(Data extracted from a collection)

⟨

(* ===== verification/DepthBook.v ===== *)
(** * DepthBook: the local order book and its synchronization

    [crates/crypto-market-data/src/depth_sync] and [stats.rs].  A book collects
    diff-depth events until a REST snapshot arrives, replays the buffered events
    that follow the snapshot, and then applies contiguous events; a gap, a
    malformed level or a full buffer sends it back to buffering.  The snapshot
    request is a parameter [fetch].

    The abstract specification is the exchange: a book for every update id
    ([Exchange]).  The refinement theorem says that a synchronized local book is
    the exchange book at its [last_update_id]. *)
From S2P Require Import Prelude Text OrderedMap Decimal Domain BinanceNormalize.
Open Scope Z_scope.

#[export] Instance FixedDecimal_KeyCmp : KeyCmp FixedDecimal := Decimal.cmp.

(** ** State *)

(* rust: crypto-market-data/src/messages.rs BinanceOrderBookSnapshot *)
Record BinanceOrderBookSnapshot := mkSnapshot {
  sn_last_update_id : Z;
  sn_bids : list (string * string);
  sn_asks : list (string * string);
}.

(* rust: depth_sync/types.rs BinanceGapAlert *)
Record BinanceGapAlert := mkGapAlert {
  ga_gap_type : string;
  ga_symbol : string;
  ga_detected_at_ms : Z;
  ga_expected_sequence_id : option Z;
  ga_observed_sequence_id : option Z;
  ga_heal_action : string;
  ga_heal_status : string;
}.

(* rust: depth_sync/types.rs BinanceLocalOrderBook *)
Record BinanceLocalOrderBook := mkBook {
  last_update_id : option Z;
  book_bids : btree FixedDecimal FixedDecimal;
  book_asks : btree FixedDecimal FixedDecimal;
  buffered_events : list BinanceDiffDepthMessage;
}.

Definition empty_book : BinanceLocalOrderBook := mkBook None [] [] [].

(* rust: depth_sync/types.rs MAX_BUFFERED_EVENTS *)
Definition MAX_BUFFERED_EVENTS : Z := 1000.

(* rust: depth_sync/types.rs is_synced *)
Definition is_synced (b : BinanceLocalOrderBook) : bool :=
  match last_update_id b with Some _ => true | None => false end.

(* rust: depth_sync/types.rs reset_for_resync *)
Definition reset_for_resync (b : BinanceLocalOrderBook) (e : BinanceDiffDepthMessage)
    : BinanceLocalOrderBook := mkBook None [] [] [e].

(* rust: depth_sync/types.rs reset_after_overflow *)
Definition reset_after_overflow (b : BinanceLocalOrderBook) : BinanceLocalOrderBook :=
  mkBook None [] [] [].

(* rust: depth_sync/types.rs buffered_at_capacity *)
Definition buffered_at_capacity (b : BinanceLocalOrderBook) : bool :=
  MAX_BUFFERED_EVENTS <=? zlen (buffered_events b).

Definition push_event (b : BinanceLocalOrderBook) (e : BinanceDiffDepthMessage)
    : BinanceLocalOrderBook :=
  mkBook (last_update_id b) (book_bids b) (book_asks b) (buffered_events b ++ [e]).

(** ** Statistics *)

(* rust: crypto-market-data/src/stats.rs BinanceIngestWatchStats *)
Record BinanceIngestWatchStats := mkWatchStats {
  ws_stream_url : string;
  ws_planned_stream_count : Z;
  ws_received_messages : Z;
  ws_parsed_messages : Z;
  ws_malformed_messages : Z;
  ws_control_messages : Z;
  ws_pings_received : Z;
  ws_pongs_received : Z;
  ws_close_messages : Z;
  ws_kind_counts : btree string Z;
  ws_symbol_counts : btree string Z;
  ws_normalized_market_snapshots : Z;
  ws_normalized_depth_snapshots : Z;
  ws_normalization_errors : Z;
  ws_sequence_anomalies : Z;
  ws_source_health_status : string;
  ws_source_health_events : Z;
  ws_depth_delta_messages : Z;
  ws_depth_snapshot_requests : Z;
  ws_depth_snapshot_successes : Z;
  ws_depth_snapshot_failures : Z;
  ws_depth_books_synced : Z;
  ws_depth_books_buffering : Z;
  ws_buffer_overflow_count : Z;
  ws_gap_alert_count : Z;
  ws_recent_gap_alerts : list BinanceGapAlert;
}.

⟩

Work request: Report only how many lines in the entries contain "types".

Written solution: 7